The poems are often full of seeming paradox and contradiction, a feature which can wrong-foot and frustrate just as it provokes and delights. "I took myself on for the hell of it," says the poet of playing pool against his double in Nil Nil's "The Ferryman's Arms", a sense of poetry's artifice jostling with the conviction that a poem should enact some seriously complex thinking. The persona is swaggering yet (literally) divided; the planetary order of balls on the pool table is undermined as "physics itself becomes something negotiable"; the false doppelgänger ends up seeming truer than the departing speaker; strangeness swells up everywhere through initially grounded reality. Nothing is ever quite as it seems. Just as the speaker's lover in "The Trans-Siberian Express" is seen "shedding veil after veil", these poems seek truths beyond the waking dream-world through which we blunder. The darkness comes to envelop Nil Nil. A handful of poems explore social class, not least the punchy "An Elliptical Stylus", but these also tend towards eerie territory, or else unpick an unusually keen sense of the constructed nature of the self.

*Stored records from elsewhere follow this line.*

Lemma code_in_range r :
  is_double r → (0 <= r)%Q → (r < 1)%Q →
  (100000 ≤ Qfloor (round_double (100000 + round_double (r * 900000))) ≤ 999999)%Z.
Proof.
  intros Hd H0 H1.
  pose proof (double_below_one r Hd H1) as Hmax.
  assert (0 <= r * 900000)%Q as Hp0 by (apply Qmult_le_0_compat; [done|by compute]).
  assert (round_double (r * 900000) <= 900000 - pow2 (-33))%Q as Hp.
  { eapply Qle_trans; [apply (round_double_mono _ ((1 - pow2 (-53)) * 900000)); [done|]|].
    - apply Qmult_le_compat_r; [done|by compute].
    - apply Qle_bool_iff. by vm_compute. }
  assert (0 <= round_double (r * 900000))%Q as Hp'.
  { eapply Qle_trans; [|apply (round_double_mono 0); [by compute|done]]. by vm_compute. }
  set (p := round_double (r * 900000)) in *.
  assert (inject_Z 100000 <= round_double (100000 + p))%Q as Hlo.
  { eapply Qle_trans; [|apply (round_double_mono 100000); [by compute|]].
    - apply Qle_bool_iff. by vm_compute.
    - rewrite <- (Qplus_0_r 100000) at 1. by apply Qplus_le_r. }
  assert (round_double (100000 + p) <= 1000000 - pow2 (-33))%Q as Hhi.
  { eapply Qle_trans;
      [apply (round_double_mono _ (100000 + (900000 - pow2 (-33))))|].
    - apply Qle_trans with 100000%Q; [by compute|].
      rewrite <- (Qplus_0_r 100000) at 1. by apply Qplus_le_r.
    - by apply Qplus_le_r.
    - apply Qle_bool_iff. by vm_compute. }
  split.
  - rewrite <- (Qfloor_Z 100000). by apply Qfloor_resp_le.
  - apply Z.lt_succ_r. rewrite Zlt_Qlt.
    eapply Qle_lt_trans; [apply Qfloor_le|].
    eapply Qle_lt_trans; [exact Hhi|]. by vm_compute.
Qed.

(** X22. For every draw [r] of [Math.random()], a double in [0, 1), the code
    that [getCompletionOTP] mints is the decimal print of a whole number
    from 100000 to 999999: six digits, the first not 0.  The product and
    the sum are rounded to doubles; the largest draw, [1 - 2^-53], gives
    [1000000 - 2^-33] and so 999999. *)
Theorem completion_code_has_six_digits (r : Q) :
  is_double r → (0 <= r)%Q → (r < 1)%Q →
  String.length (mint r) = 6%nat
  ∧ ∃ n : Z, (100000 ≤ n ≤ 999999)%Z ∧ mint r = pretty n.
Proof.
  intros Hd H0 H1. unfold mint.
  pose proof (code_in_range r Hd H0 H1) as Hn.
  split; [|by eexists].
  destruct (Qfloor _) as [|p|p] eqn:E; [lia| |lia].
  apply (pretty_N_six_digits (N.pos p)). lia.
Qed.

Lemma completion_code_has_six_digits_witness :
  String.length (mint (1 - pow2 (-53))) = 6%nat
  ∧ ∃ n : Z, (100000 ≤ n ≤ 999999)%Z ∧ mint (1 - pow2 (-53)) = pretty n.
Proof.
  apply (completion_code_has_six_digits (1 - pow2 (-53))); by vm_compute.
Defined.

(** ** The public id of an image *)

Lemma prefix_app sub a b :
  String.prefix sub a = true → String.prefix sub (a +:+ b) = true.
Proof.
  revert sub. induction a as [|c' a IH]; intros [|c sub]; simpl; try done.
  - by destruct b.
  - destruct (Ascii.ascii_dec c c'); [apply IH|done].
Qed.

Lemma str_includes_app sub a b :
  Cloudinary.str_includes sub a = true →
  Cloudinary.str_includes sub (a +:+ b) = true.
Proof.
  induction a as [|c a IH].
  - simpl. rewrite orb_false_r. intros Hp.
    destruct sub; [by destruct b|done].
  - cbn [Cloudinary.str_includes String.append].
    intros [Hp|Hi]%orb_true_iff; apply orb_true_iff.
    + left. by apply (prefix_app sub (String c a) b).
    + right. by apply IH.
Qed.

Lemma split_cons sep s : ∃ part parts, Cloudinary.split sep s = part :: parts.
Proof.
  destruct s as [|c s]; simpl; [by eexists _, _|].
  destruct (Ascii.eqb c sep); [by eexists _, _|].
  destruct (Cloudinary.split sep s); by eexists _, _.
Qed.

Lemma split_app sep a b :
  Cloudinary.split sep (a +:+ String sep b)
  = Cloudinary.split sep a ++ Cloudinary.split sep b.
Proof.
  induction a as [|c a IH]; simpl.
  - by rewrite Ascii.eqb_refl.
  - destruct (Ascii.eqb c sep); [by rewrite IH|].
    rewrite IH. by destruct (split_cons sep a) as (part & parts & ->).
Qed.

Lemma split_one sep s :
  has_char sep s = false → Cloudinary.split sep s = [s].
Proof.
  induction s as [|c s IH]; simpl; [done|].
  intros [Hc Hs]%orb_false_iff. rewrite Hc. by rewrite IH.
Qed.

Lemma join_cons sep x y l :
  Cloudinary.join sep (x :: y :: l) = x +:+ sep +:+ Cloudinary.join sep (y :: l).
Proof. done. Qed.

Lemma join_split sep s :
  Cloudinary.join (String sep EmptyString) (Cloudinary.split sep s) = s.
Proof.
  induction s as [|c s IH]; [done|].
  cbn [Cloudinary.split].
  destruct (split_cons sep s) as (part & parts & E). rewrite E in IH |- *.
  destruct (Ascii.eqb c sep) eqn:C.
  - apply Ascii.eqb_eq in C as ->. by rewrite join_cons, IH.
  - destruct parts as [|part' parts].
    + simpl in *. by rewrite IH.
    + rewrite join_cons in *. by rewrite <- IH.
Qed.

Lemma findIndex_app (p : string → bool) l1 x l2 :
  (∀ y, y ∈ l1 → p y = false) → p x = true →
  Cloudinary.findIndex p (l1 ++ x :: l2) = Some (length l1).
Proof.
  intros Hl Hx. induction l1 as [|y l1 IH]; simpl; [by rewrite Hx|].
  rewrite Hl by (apply elem_of_cons; by left).
  rewrite IH; [done|]. intros z Hz. apply Hl. apply elem_of_cons. by right.
Qed.

Lemma lastIndexOf_None c s :
  has_char c s = false → Cloudinary.lastIndexOf c s = None.
Proof.
  induction s as [|a s IH]; simpl; [done|].
  intros [Ha Hs]%orb_false_iff. by rewrite IH, Ha by done.
Qed.

Lemma lastIndexOf_app c p s :
  has_char c s = false →
  Cloudinary.lastIndexOf c (p +:+ String c s) = Some (String.length p).
Proof.
  intros Hs. induction p as [|a p IH]; simpl.
  - by rewrite lastIndexOf_None, Ascii.eqb_refl.
  - by rewrite IH.
Qed.

Lemma substring_app p s : String.substring 0 (String.length p) (p +:+ s) = p.
Proof.
  induction p as [|a p IH]; simpl; [by destruct s|by rewrite IH].
Qed.

(** X23. [extractPublicId] recovers the public id from a delivery URL
    [<base>/upload/<version>/<publicId>.<format>]: when the base names
    [cloudinary.com] and has no path segment [upload], the version has
    no slash and the format no dot, the answer is [publicId], whatever
    folders and dots the public id itself has. *)
Theorem extractPublicId_of_delivery_url (base version publicId format : string) :
  Cloudinary.str_includes "cloudinary.com" base = true →
  "upload" ∉ Cloudinary.split Cloudinary.slash base →
  has_char Cloudinary.slash version = false →
  has_char Cloudinary.dot format = false →
  Cloudinary.extractPublicId (Some (delivery_url base version publicId format))
  = Some publicId.
Proof.
  intros Hb Hu Hv Hf. unfold Cloudinary.extractPublicId, delivery_url.
  assert (truthy (Some (base +:+ "/upload/" +:+ version +:+ "/" +:+ publicId
                        +:+ "." +:+ format)) = true) as ->.
  { by destruct base. }
  rewrite str_includes_app by done. simpl negb. cbn [orb].
  change (base +:+ "/upload/" +:+ version +:+ "/" +:+ publicId +:+ "." +:+ format)
    with (base +:+ String Cloudinary.slash
            ("upload" +:+ String Cloudinary.slash
               (version +:+ String Cloudinary.slash
                  (publicId +:+ String Cloudinary.dot format)))).
  rewrite !split_app, (split_one _ version) by done.
  change (Cloudinary.split Cloudinary.slash "upload") with ["upload"].
  cbn [app].
  rewrite findIndex_app; [| |done].
  - rewrite drop_app_add. cbn [drop].
    change "/" with (String Cloudinary.slash EmptyString).
    rewrite drop_0, join_split, lastIndexOf_app by done.
    by rewrite substring_app.
  - intros y Hy. apply String.eqb_neq. by intros <-.
Qed.

Lemma extractPublicId_of_delivery_url_witness :
  Cloudinary.extractPublicId
    (Some (delivery_url "https://res.cloudinary.com/demo/image" "v1712"
             "kaamsetu/jobs/1/tap.v2" "jpg"))
  = Some "kaamsetu/jobs/1/tap.v2".
Proof.
  apply (extractPublicId_of_delivery_url "https://res.cloudinary.com/demo/image"
           "v1712" "kaamsetu/jobs/1/tap.v2" "jpg"); try reflexivity.
  apply (bool_decide_unpack _). by vm_compute.
Defined.

(** ** After completion *)

(** X24. Completing a job frees its worker: when no worker holds two jobs,
    the worker of a job that [completeJob] has completed holds no job
    any more, so the pre-check of [acceptJob] lets the worker take the
    next one. *)
Theorem completion_frees_the_worker (st st' : Store) (jobId c w : ObjectId)
    (otp : option string) (now : Date) (body : CompletedBody) (job : Job.t) :
  one_job_per_worker st →
  completeJob st jobId c otp now = (st', Ok body) →
  jobs st !! jobId = Some job → Job.workerId job = Some w →
  (∀ id, ¬ holds st' w id) ∧ activeJobs st' w = [].
Proof.
  intros Hone Hc Hj Hw.
  apply completeJob_Ok in Hc as (job' & code & Hj' & _ & Hs & _ & _ & _ & -> & _).
  rewrite Hj in Hj'. injection Hj' as <-.
  assert (∀ id, ¬ holds (set_jobs (<[jobId := Job.set_completionOTP None
                                      (Job.set_status completed job)]> (jobs st)) st)
                        w id) as Hfree.
  { intros id (j & Hl & Hjw & Hh). simpl in Hl.
    destruct (decide (id = jobId)) as [->|Hne].
    - rewrite lookup_insert_eq in Hl. injection Hl as <-. done.
    - rewrite lookup_insert_ne in Hl by done.
      apply Hne. apply (Hone w); [by exists j|].
      exists job. by rewrite Hs. }
  split; [done|]. apply precheck_false in Hfree.
  destruct (activeJobs _ w); [done|discriminate].
Qed.

Lemma completion_frees_the_worker_witness :
  (∀ id, ¬ holds (completeJob (store_with (Some 20%positive) active (Some "482913"))
                    1%positive 10%positive (Some "482913") 5000%Z).1
                 20%positive id)
  ∧ activeJobs (completeJob (store_with (Some 20%positive) active (Some "482913"))
                  1%positive 10%positive (Some "482913") 5000%Z).1
               20%positive = [].
Proof.
  apply (completion_frees_the_worker
           (store_with (Some 20%positive) active (Some "482913")) _
           1%positive 10%positive 20%positive (Some "482913") 5000%Z
           (mkCompletedBody 1%positive completed 5000%Z)
           (sample_job (Some 20%positive) active (Some "482913")));
    try reflexivity.
  intros w id1 id2 (j1 & [-> _]%store_with_lookup & _)
         (j2 & [-> _]%store_with_lookup & _). reflexivity.
Defined.

(** ** The gate of [completeJob] *)

(** X25. [completeJob] succeeds exactly when the job exists and belongs to
    the client, is active, carries a generated [completionOTP] and the
    supplied [otp] equals it.  On success the status is completed, the
    body carries [completedAt], the code is cleared and a second attempt
    fails with 400.  With no code generated the answer is 400, and so it
    is for a code that a later generation has replaced, while the latest
    code is accepted. *)
Theorem completeJob_otp_gate :
  (∀ st jobId clientId otp now,
     otps_minted st →
     is_ok (completeJob st jobId clientId otp now).2 = true ↔
     ∃ job, jobs st !! jobId = Some job ∧ Job.clientId job = clientId
            ∧ Job.status job = active
            ∧ is_Some (Job.completionOTP job) ∧ otp = Job.completionOTP job)
  ∧ (∀ st jobId clientId otp now st' body,
       completeJob st jobId clientId otp now = (st', Ok body) →
       cb_status body = completed ∧ cb_completedAt body = now
       ∧ (∃ job', jobs st' !! jobId = Some job' ∧ Job.status job' = completed
                  ∧ Job.completionOTP job' = None)
       ∧ ∀ now', ∃ msg, completeJob st' jobId clientId otp now' = (st', Fail 400 msg))
  ∧ (∀ st jobId otp now job,
       jobs st !! jobId = Some job → Job.completionOTP job = None →
       ∃ msg, completeJob st jobId (Job.clientId job) otp now = (st, Fail 400 msg))
  ∧ (∀ st jobId w r1 r2 now job,
       jobs st !! jobId = Some job → Job.workerId job = Some w →
       Job.status job = active → mint r1 ≠ mint r2 →
       let st2 := (getCompletionOTP (getCompletionOTP st jobId w r1).1 jobId w r2).1 in
       (∃ msg, completeJob st2 jobId (Job.clientId job) (Some (mint r1)) now
               = (st2, Fail 400 msg))
       ∧ is_ok (completeJob st2 jobId (Job.clientId job) (Some (mint r2)) now).2 = true).
Proof.
  split; [|split; [|split]].
  - intros st jobId clientId otp now Hm. split.
    + destruct (completeJob st jobId clientId otp now) as [st' [body|code msg]] eqn:E;
        [|discriminate].
      intros _.
      apply completeJob_Ok in E as (job & code & H1 & H2 & H3 & H4 & H5 & _).
      exists job. rewrite H4. eauto 10.
    + intros (job & H1 & <- & H3 & [code Hc] & ->).
      destruct (Hm _ _ _ H1 Hc) as [r ->].
      rewrite Hc, (completeJob_accepts st jobId now job (mint r)); auto.
      apply mint_nonempty.
  - intros st jobId clientId otp now st' body E.
    apply completeJob_Ok in E as (job & code & H1 & H2 & H3 & H4 & -> & H6 & -> & ->).
    split; [done|]. split; [done|]. split.
    + eexists. simpl. rewrite lookup_insert_eq. eauto.
    + intros now'. unfold completeJob.
      rewrite (proj2 (truthy_Some code) H6). simpl.
      erewrite (proj2 (findOne_client_Some _ jobId clientId _)).
      2:{ split; [apply lookup_insert_eq | done]. }
      simpl. eauto.
  - intros st jobId otp now job Hj Ho. unfold completeJob.
    destruct (truthy otp); simpl; [|eauto].
    rewrite (proj2 (findOne_client_Some st jobId _ job)) by done.
    destruct (bool_decide (Job.status job = active)); simpl; [|eauto].
    rewrite Ho. simpl. eauto.
  - intros st jobId w r1 r2 now job Hj Hw Hs Hne st2.
    subst st2.
    rewrite (getCompletionOTP_active st jobId w r1 job) by done. simpl.
    erewrite (getCompletionOTP_active _ jobId w r2);
      [|apply lookup_insert_eq | done | done].
    simpl. rewrite insert_insert_eq.
    set (job2 := Job.set_completionOTP (Some (mint r2))
                   (Job.set_completionOTP (Some (mint r1)) job)).
    set (st2 := set_jobs _ _).
    assert (jobs st2 !! jobId = Some job2) as Hj2 by apply lookup_insert_eq.
    split.
    + change (Job.clientId job) with (Job.clientId job2). eexists.
      apply completeJob_wrong_code with (code := mint r2);
        auto using mint_nonempty.
    + change (Job.clientId job) with (Job.clientId job2).
      erewrite (completeJob_accepts st2 jobId now job2 (mint r2)); auto.
      apply mint_nonempty.
Qed.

http://www.amazon.co.uk/Selected-Poems-Don-Paterson/dp/0571281788
Paterson's follow-up, the irony-laden and brashly titled God's Gift to Women (1997), is represented here by some of his most arresting poems. "A Private Bottling" beguiles with heightened lyricism and colloquialism, achieving a gently damning commemoration of the poet's former lover, both lifted and undermined by its intoxicated context of late-night whisky sampling. The tonal range is extraordinary. Where "Addenda" develops delicate snapshots of the poet's brother's lost life, the unsteady formal prowess of "Imperial" reinforces just as it collapses notions of male authority in a subtle send-up of the Renaissance love poem. Combined with the unreliable narrative of its Marvellian centrepiece – part dramatic monologue, part seemingly confessional catharsis – God's Gift documents the struggle between Paterson's showboating sassiness and a meditative lyricism fighting for more ground.

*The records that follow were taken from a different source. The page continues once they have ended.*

(* ===== verification/Steps.v ===== *)
(** The step interface and the six concrete steps ([internal/saga/saga.go],
    [internal/saga/*_step.go]). *)

From S2P Require Import Prelude StateMachine Store Partner.

Local Open Scope Z_scope.
Local Open Scope go_scope.

(** ** Step interface *)

Record StepResult := {
  res_State : State;
  res_PayloadMerge : Payload;
  res_Terminal : bool;
}.

(** [StepResult{}]. *)
Definition StepResult_zero : StepResult :=
  {| res_State := StateOther ""; res_PayloadMerge := ∅; res_Terminal := false |}.

(** [StepResult{State: st, PayloadMerge: p}]. *)
Definition advance_to (st : State) (p : Payload) : StepResult :=
  {| res_State := st; res_PayloadMerge := p; res_Terminal := false |}.

Record SagaContext (P : Type) := {
  sc_Tx : Transaction;
  sc_Saga : SagaState;
  sc_Attempt : Z;
  sc_Partners : option (Clients P);
}.
Arguments sc_Tx {P} _.
Arguments sc_Saga {P} _.
Arguments sc_Attempt {P} _.
Arguments sc_Partners {P} _.

(** The Go interface [Step].  A step reaches the outside only through its
    partner client: its methods act on [Ext P], never on the store. *)
Record StepImpl (P : Type) := {
  Name : Step;
  Execute : SagaContext P -> Go (Ext P) (StepResult * option error);
  Compensate : SagaContext P -> Go (Ext P) (option error);
}.
Arguments Name {P} _.
Arguments Execute {P} _ _.
Arguments Compensate {P} _ _.

Definition ErrNonRetriable : error := Sentinel "saga: non-retriable".

(** [fmt.Errorf("%w: %v", ErrNonRetriable, err)]: [err] is formatted, not
    wrapped. *)
Definition NonRetriable (err : error) : error := Wrap "" ErrNonRetriable (": " +:+ Error err).

Definition IsNonRetriable (err : option error) : bool :=
  match err with
  | None => false
  | Some e => errors_Is e ErrNonRetriable || errors_Is e ErrDenied
  end.

(** [if errors.Is(err, ErrTransient) { return StepResult{}, err };
    return StepResult{}, NonRetriable(err)]. *)
Definition classify (err : error) : error :=
  if errors_Is err ErrTransient then err else NonRetriable err.

Section Steps.
Context {P : Type} `{GoStd} (env : nat -> Runtime).
Implicit Types (sc : SagaContext P).

Definition noCompensation (sc : SagaContext P) : Go (Ext P) (option error) := ret None.

(** *** [PolicyStep] *)

Definition PolicyStep_Execute (client : option (Policy P)) sc
: Go (Ext P) (StepResult * option error) :=
match client with
| None => ret (StepResult_zero, Some (New "policy client not configured"))
| Some c =>
    let t := sc_Tx sc in
    let! r := invoke (Evaluate c) CEvaluate
      {| pr_TxID := tx_TxID t; pr_UserID := tx_UserID t; pr_QuoteID := tx_QuoteID t;
         pr_Amount := tx_Amount t; pr_Asset := tx_Asset t; pr_Rail := tx_Rail t;
         pr_DestAddress := tx_DestAddress t |} in
    match r with
    | Err err => ret (StepResult_zero, Some (classify err))
    | Ok resp =>
        let reason := {["policy_reason" := AString (pp_Reason resp)]} in
        match pp_Decision resp with
        | PolicyDeny =>
            ret ({| res_State := StateFailedCompensated; res_PayloadMerge := reason;
                    res_Terminal := true |},
                 Some (New ("policy denied: " +:+ pp_Reason resp)))
        | _ => ret (advance_to StatePolicyChecked reason, None)
        end
    end
end.

Definition NewPolicyStep (client : option (Policy P)) : StepImpl P :=
{| Name := StepPolicy; Execute := PolicyStep_Execute client; Compensate := noCompensation |}.

(** *** [PaymentStep] *)

Definition PaymentStep_Execute (client : option (Payment P)) sc
: Go (Ext P) (StepResult * option error) :=
match client with
| None => ret (StepResult_zero, Some (New "payment client not configured"))
| Some c =>
    let t := sc_Tx sc in
    let! a := invoke (Authorize c) CAuthorize
      {| ar_TxID := tx_TxID t; ar_UserID := tx_UserID t; ar_QuoteID := tx_QuoteID t;
         ar_Amount := tx_Amount t; ar_Asset := tx_Asset t; ar_Rail := tx_Rail t |} in
    match a with
    | Err err => ret (StepResult_zero, Some (classify err))
    | Ok auth =>
        let! cp := invoke (Capture c) CCapture
          {| cr_TxID := tx_TxID t; cr_AuthID := AuthID auth; cr_Amount := tx_Amount t;
             cr_Asset := tx_Asset t |} in
        match cp with
        | Err err =>
            let! _ := invoke (VoidAuthorization c) CVoid
              {| vr_TxID := tx_TxID t; vr_AuthID := AuthID auth |} in
            ret ({| res_State := StateOther "";
                    res_PayloadMerge := {["auth_id" := AString (AuthID auth)]};
                    res_Terminal := false |}, Some (classify err))
        | Ok cap =>
            ret (advance_to StatePaymentCaptured
                   (<["capture_id" := AString (CaptureID cap)]>
                      {["auth_id" := AString (AuthID auth)]}), None)
        end
    end
end.

Definition PaymentStep_Compensate (client : option (Payment P)) sc
: Go (Ext P) (option error) :=
match client with
| None => ret (Some (New "payment client not configured"))
| Some c =>
    let t := sc_Tx sc in
    let authID := payload_string (sg_Payload (sc_Saga sc)) "auth_id" in
    let captureID := payload_string (sg_Payload (sc_Saga sc)) "capture_id" in
    if negb (bool_decide (captureID = "")) then
      let! r := invoke (Refund c) CRefund
        {| rr_TxID := tx_TxID t; rr_CaptureID := captureID; rr_Amount := tx_Amount t;
           rr_Asset := tx_Asset t |} in
      ret (match r with Err e => Some (Wrap "payment refund: " e "") | Ok _ => None end)
    else if negb (bool_decide (authID = "")) then
      let! r := invoke (VoidAuthorization c) CVoid
        {| vr_TxID := tx_TxID t; vr_AuthID := authID |} in
      ret (match r with Err e => Some (Wrap "payment void: " e "") | Ok _ => None end)
    else ret None
end.

Definition NewPaymentStep (client : option (Payment P)) : StepImpl P :=
{| Name := StepPayment; Execute := PaymentStep_Execute client;
   Compensate := PaymentStep_Compensate client |}.

(** *** [KytStep] *)

Definition KytStep_Execute (client : option (Kyt P)) sc
: Go (Ext P) (StepResult * option error) :=
match client with
| None => ret (StepResult_zero, Some (New "kyt client not configured"))
| Some c =>
    let t := sc_Tx sc in
    let! r := invoke (Screen c) CScreen
      {| kr_TxID := tx_TxID t; kr_UserID := tx_UserID t; kr_DestAddress := tx_DestAddress t;
         kr_Amount := tx_Amount t; kr_Asset := tx_Asset t |} in
    match r with
    | Err err => ret (StepResult_zero, Some (classify err))
    | Ok resp =>
        match kp_Decision resp with
        | KytClear =>
            ret (advance_to StateKytScreened
                   {["kyt_reason" := AString (kp_Reason resp)]}, None)
        | KytReview | KytReject =>
            ret (StepResult_zero, Some (NonRetriable
              (New ("kyt " +:+ KytDecision_string (kp_Decision resp) +:+ ": "
                    +:+ kp_Reason resp))))
        | KytOther d =>
            ret (StepResult_zero, Some (NonRetriable
              (New ("kyt unknown decision " +:+ strconv_quote d))))
        end
    end
end.

Definition NewKytStep (client : option (Kyt P)) : StepImpl P :=
{| Name := StepKyt; Execute := KytStep_Execute client; Compensate := noCompensation |}.

(** *** [MpcSignStep] *)

Definition MpcSignStep_Execute (client : option (Mpc P)) sc
: Go (Ext P) (StepResult * option error) :=
match client with
| None => ret (StepResult_zero, Some (New "mpc client not configured"))
| Some c =>
    let t := sc_Tx sc in
    let stored := payload_string (sg_Payload (sc_Saga sc)) "unsigned_tx_hex" in
    let unsigned := if bool_decide (stored = "") then "unsigned-" +:+ tx_TxID t else stored in
    let! r := invoke (Sign c) CSign
      {| mr_TxID := tx_TxID t; mr_UnsignedTxHex := unsigned |} in
    match r with
    | Err err => ret (StepResult_zero, Some (classify err))
    | Ok resp =>
        ret (advance_to StateSigned
               {["signed_tx_hex" := AString (SignedTxHex resp)]}, None)
    end
end.

Definition NewMpcSignStep (client : option (Mpc P)) : StepImpl P :=
{| Name := StepMpcSign; Execute := MpcSignStep_Execute client;
   Compensate := noCompensation |}.

(** *** [BroadcastStep] *)

(** The payload of a broadcast: the hash, and the flags that are set. *)
Definition broadcast_payload (resp : BroadcastResponse) : Payload :=
let p := {["tx_hash" := AString (TxHash resp)]} in
let p := if InMempool resp then <["in_mempool" := ABool true]> p else p in
if Confirmed resp then <["confirmed" := ABool true]> p else p.

Definition BroadcastStep_Execute (client : option (Blockchain P)) sc
: Go (Ext P) (StepResult * option error) :=
match client with
| None => ret (StepResult_zero, Some (New "blockchain client not configured"))
| Some c =>
    let t := sc_Tx sc in
    let existing := payload_string (sg_Payload (sc_Saga sc)) "tx_hash" in
    if negb (bool_decide (existing = "")) then
      ret (advance_to StateBroadcasted {["tx_hash" := AString existing]}, None)
    else
      let signed := payload_string (sg_Payload (sc_Saga sc)) "signed_tx_hex" in
      if bool_decide (signed = "") then
        ret (StepResult_zero,
             Some (NonRetriable (New "missing signed_tx_hex in saga payload")))
      else
        let! r := invoke (Broadcast c) CBroadcast
          {| br_TxID := tx_TxID t; br_SignedTxHex := signed |} in
        match r with
        | Err err => ret (StepResult_zero, Some (classify err))
        | Ok resp => ret (advance_to StateBroadcasted (broadcast_payload resp), None)
        end
end.

Definition BroadcastStep_Compensate sc : Go (Ext P) (option error) :=
let txHash := payload_string (sg_Payload (sc_Saga sc)) "tx_hash" in
match sc_Partners sc with
| Some {| cl_Audit := Some audit |} =>
    if negb (bool_decide (txHash = "")) then
      let! rt := runtime env in
      let! _ := invoke (Record_ audit) CRecord
        {| ae_TxID := tx_TxID (sc_Tx sc); ae_Step := "broadcast"; ae_Actor := "orchestrator";
           ae_Before := State_string (sg_State (sc_Saga sc));
           ae_After := "failed_compensated";
           ae_Err := "broadcast in mempool; tx_hash=" +:+ txHash +:+ " needs monitoring";
           ae_Attempt := 0; ae_At := rt_now rt |} in
      ret None
    else ret None
| _ => ret None
end.

Definition NewBroadcastStep (client : option (Blockchain P)) : StepImpl P :=
{| Name := StepBroadcast; Execute := BroadcastStep_Execute client;
   Compensate := BroadcastStep_Compensate |}.

(** *** [LedgerStep] *)

Definition LedgerStep_Execute (client : option (Ledger P)) sc
: Go (Ext P) (StepResult * option error) :=
match client with
| None => ret (StepResult_zero, Some (New "ledger client not configured"))
| Some c =>
    let t := sc_Tx sc in
    let jid := payload_string (sg_Payload (sc_Saga sc)) "ledger_journal_id" in
    if negb (bool_decide (jid = "")) then
      ret (advance_to StateLedgered {["ledger_journal_id" := AString jid]}, None)
    else
      let! r := invoke (PostDoubleEntry c) CPost
        {| lr_TxID := tx_TxID t; lr_UserID := tx_UserID t; lr_Amount := tx_Amount t;
           lr_Asset := tx_Asset t; lr_Rail := tx_Rail t |} in
      match r with
      | Err err =>
          if errors_Is err ErrTransient then ret (StepResult_zero, Some err)
          else ret ({| res_State := StateFailed;
                       res_PayloadMerge := {["ledger_reconcile_required" := ABool true]};
                       res_Terminal := true |},
                    Some (Wrap "ledger post failed: " err ""))
      | Ok resp =>
          ret (advance_to StateLedgered
                 {["ledger_journal_id" := AString (JournalID resp)]}, None)
      end
end.

Definition NewLedgerStep (client : option (Ledger P)) : StepImpl P :=
{| Name := StepLedger; Execute := LedgerStep_Execute client;
   Compensate := noCompensation |}.

(** The six steps in canonical order, as [NewExecutor] registers them. *)
Definition canonical_steps (c : Clients P) : list (StepImpl P) :=
[ NewPolicyStep (cl_Policy c); NewPaymentStep (cl_Payment c); NewKytStep (cl_Kyt c);
  NewMpcSignStep (cl_Mpc c); NewBroadcastStep (cl_Blockchain c);
  NewLedgerStep (cl_Ledger c) ].
End Steps.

These issues were neatly sidestepped in The Eyes (1999), a book comprising loose "versions" after the Spanish poet Antonio Machado. Notable for their unabashed spiritualism, the poems also deliver a refreshing anonymity amid the clamour of much contemporary verse. As "Poetry" has it: "Beneath the blue oblivious sky, the water / sings of nothing, not your name, not mine." Similarly in "Sigh", a fountain "sings", yet "speaks / its love-song / to no one".

It will be a shame if The Eyes – not least "Advice", "Profession of Faith" and "Siesta", all included here – is solely remembered as catalyst to the marked turn in Paterson's work evident from Landing Light (2003), in which the dark ego of the divided self blends with the emotional scope inherited from Machado. A sizeable, even baggy fourth collection, it is represented here by more work than from any other volume. Starting with "Luing", a declaration of our capacity for love, we come to poignant sonnets for the poet's sons, moving through rehearsals of the doubling motif and a reworking of "The Forest of the Suicides" from Dante's Inferno, before arriving at arguably Paterson's most ambitious poem to date, "The White Lie". This philosophical treatise expounds – just as this Selected Poems reveals – what he has long seen as poetry's transformative responsibility, as the world we think we know is "reconsumed in its estranging fire". It sets the tone for 2006's Orpheus, a version of Rilke's masterwork which sharpens the questing at the sonnets' cores: "But is that true?", "What was real in that All?", "O, where are we now?"

For many, Paterson's most recent collection, Rain, placed him among the front rank of English-language poets now writing. It is well represented here, with poems such as "The Swing", "The Circle", and the disquieting elegy for the late Michael Donaghy, "Phantom", all testifying to a stepped-up musical intelligence, a pithy idiomatic ease that owes debts to Robert Frost and Robert Garioch, and the undiminished ability to elevate and surprise, revivifying traditional forms with panache. Dynamic, interrogative and unsettling; crafted yet open-ended; fiercely smart, savage and stirring – like it or not, from the get-go, Paterson's poetry has been essential reading. This Selected Poems blazes with the best of his meteoric ascent.